** Exercise details **
Among the lines of data below, reproduce only those from the one with "- destruct H as [s" through the one with "induction 1 as", exactly as they stand, both ends included.

** Source data **
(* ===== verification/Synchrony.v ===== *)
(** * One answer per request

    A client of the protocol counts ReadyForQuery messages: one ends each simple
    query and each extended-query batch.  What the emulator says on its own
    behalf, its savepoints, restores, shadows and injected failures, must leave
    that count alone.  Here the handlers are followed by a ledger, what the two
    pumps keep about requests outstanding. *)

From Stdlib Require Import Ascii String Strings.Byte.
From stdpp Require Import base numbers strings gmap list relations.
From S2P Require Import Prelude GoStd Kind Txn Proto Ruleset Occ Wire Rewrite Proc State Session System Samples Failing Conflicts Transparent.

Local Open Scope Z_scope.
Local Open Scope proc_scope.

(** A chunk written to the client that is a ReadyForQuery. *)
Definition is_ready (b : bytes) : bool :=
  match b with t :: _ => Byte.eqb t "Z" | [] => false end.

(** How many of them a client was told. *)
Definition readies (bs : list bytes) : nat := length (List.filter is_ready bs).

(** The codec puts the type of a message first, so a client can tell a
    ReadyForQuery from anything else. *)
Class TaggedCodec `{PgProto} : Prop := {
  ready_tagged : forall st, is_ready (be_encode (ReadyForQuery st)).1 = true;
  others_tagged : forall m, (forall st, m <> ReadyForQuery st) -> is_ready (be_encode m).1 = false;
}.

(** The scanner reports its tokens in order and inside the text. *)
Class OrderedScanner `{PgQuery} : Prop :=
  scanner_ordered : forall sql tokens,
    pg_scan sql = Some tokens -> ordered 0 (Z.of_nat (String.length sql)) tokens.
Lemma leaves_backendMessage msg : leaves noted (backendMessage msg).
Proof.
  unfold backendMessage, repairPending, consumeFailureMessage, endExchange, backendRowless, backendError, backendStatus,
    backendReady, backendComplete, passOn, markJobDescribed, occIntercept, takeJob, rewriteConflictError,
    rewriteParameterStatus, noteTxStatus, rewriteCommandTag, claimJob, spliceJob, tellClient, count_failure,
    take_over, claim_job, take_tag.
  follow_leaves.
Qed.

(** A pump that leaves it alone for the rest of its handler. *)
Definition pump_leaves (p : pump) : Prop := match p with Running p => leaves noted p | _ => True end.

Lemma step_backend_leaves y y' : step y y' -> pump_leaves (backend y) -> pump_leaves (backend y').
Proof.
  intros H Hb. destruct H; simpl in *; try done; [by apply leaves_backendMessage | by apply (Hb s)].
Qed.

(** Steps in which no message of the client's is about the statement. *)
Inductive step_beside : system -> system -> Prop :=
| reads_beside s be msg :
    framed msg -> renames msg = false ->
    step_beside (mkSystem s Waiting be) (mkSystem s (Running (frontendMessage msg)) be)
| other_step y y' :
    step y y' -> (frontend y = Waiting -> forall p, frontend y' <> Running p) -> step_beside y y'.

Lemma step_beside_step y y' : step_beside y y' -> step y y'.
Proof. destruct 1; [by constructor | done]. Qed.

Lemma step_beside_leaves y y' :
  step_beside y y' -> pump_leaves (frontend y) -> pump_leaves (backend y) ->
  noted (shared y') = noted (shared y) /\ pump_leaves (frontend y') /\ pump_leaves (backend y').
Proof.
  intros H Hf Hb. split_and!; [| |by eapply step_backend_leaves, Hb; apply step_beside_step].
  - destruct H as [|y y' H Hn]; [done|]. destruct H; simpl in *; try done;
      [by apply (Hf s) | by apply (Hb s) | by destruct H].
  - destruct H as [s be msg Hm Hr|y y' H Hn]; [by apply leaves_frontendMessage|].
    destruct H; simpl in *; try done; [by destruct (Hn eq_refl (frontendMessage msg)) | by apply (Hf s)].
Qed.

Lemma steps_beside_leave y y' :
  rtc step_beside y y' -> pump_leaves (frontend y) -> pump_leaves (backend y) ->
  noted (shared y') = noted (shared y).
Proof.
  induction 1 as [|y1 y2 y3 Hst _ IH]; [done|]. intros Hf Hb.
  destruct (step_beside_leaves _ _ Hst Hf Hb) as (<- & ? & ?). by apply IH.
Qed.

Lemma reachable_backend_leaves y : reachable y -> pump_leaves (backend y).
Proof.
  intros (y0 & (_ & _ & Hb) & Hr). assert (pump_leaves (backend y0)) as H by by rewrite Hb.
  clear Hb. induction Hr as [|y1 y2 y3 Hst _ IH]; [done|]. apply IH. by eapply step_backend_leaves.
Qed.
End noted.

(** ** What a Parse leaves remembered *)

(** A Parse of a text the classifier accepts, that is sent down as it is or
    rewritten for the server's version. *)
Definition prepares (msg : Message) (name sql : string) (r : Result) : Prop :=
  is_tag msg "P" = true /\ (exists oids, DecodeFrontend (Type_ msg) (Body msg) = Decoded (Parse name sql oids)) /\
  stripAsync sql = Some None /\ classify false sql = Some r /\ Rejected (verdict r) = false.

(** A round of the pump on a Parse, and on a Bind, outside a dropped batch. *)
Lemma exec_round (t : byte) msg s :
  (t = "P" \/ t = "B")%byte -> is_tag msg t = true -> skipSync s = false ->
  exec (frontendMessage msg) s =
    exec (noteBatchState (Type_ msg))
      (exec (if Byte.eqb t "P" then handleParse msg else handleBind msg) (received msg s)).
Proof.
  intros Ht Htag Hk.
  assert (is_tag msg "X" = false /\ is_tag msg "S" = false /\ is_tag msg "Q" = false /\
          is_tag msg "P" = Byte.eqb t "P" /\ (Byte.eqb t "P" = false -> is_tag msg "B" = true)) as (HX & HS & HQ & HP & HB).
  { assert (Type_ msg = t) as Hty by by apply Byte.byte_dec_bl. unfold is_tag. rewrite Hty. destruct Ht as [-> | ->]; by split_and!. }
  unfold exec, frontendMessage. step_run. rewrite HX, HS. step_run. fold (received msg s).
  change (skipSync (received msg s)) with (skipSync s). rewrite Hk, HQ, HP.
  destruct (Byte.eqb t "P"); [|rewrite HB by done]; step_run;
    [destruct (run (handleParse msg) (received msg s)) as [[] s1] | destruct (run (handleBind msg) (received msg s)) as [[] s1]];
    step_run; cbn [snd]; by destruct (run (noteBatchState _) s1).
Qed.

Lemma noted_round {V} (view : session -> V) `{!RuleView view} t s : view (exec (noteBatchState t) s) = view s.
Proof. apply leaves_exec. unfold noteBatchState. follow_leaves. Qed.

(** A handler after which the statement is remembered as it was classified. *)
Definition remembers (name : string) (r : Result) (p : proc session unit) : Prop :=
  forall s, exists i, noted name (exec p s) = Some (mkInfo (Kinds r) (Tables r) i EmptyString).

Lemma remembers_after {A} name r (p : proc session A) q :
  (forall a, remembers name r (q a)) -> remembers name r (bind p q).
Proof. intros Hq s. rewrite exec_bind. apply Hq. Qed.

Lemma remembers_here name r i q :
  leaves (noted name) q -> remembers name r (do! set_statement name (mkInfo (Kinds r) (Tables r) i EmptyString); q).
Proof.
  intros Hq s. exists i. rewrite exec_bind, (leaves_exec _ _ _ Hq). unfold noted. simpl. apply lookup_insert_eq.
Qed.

** Exercise response **
  - destruct H as [s be msg Hm Hr|y y' H Hn]; [by apply leaves_frontendMessage|].
    destruct H; simpl in *; try done; [by destruct (Hn eq_refl (frontendMessage msg)) | by apply (Hf s)].
Qed.

Lemma steps_beside_leave y y' :
  rtc step_beside y y' -> pump_leaves (frontend y) -> pump_leaves (backend y) ->
  noted (shared y') = noted (shared y).
Proof.
  induction 1 as [|y1 y2 y3 Hst _ IH]; [done|]. intros Hf Hb.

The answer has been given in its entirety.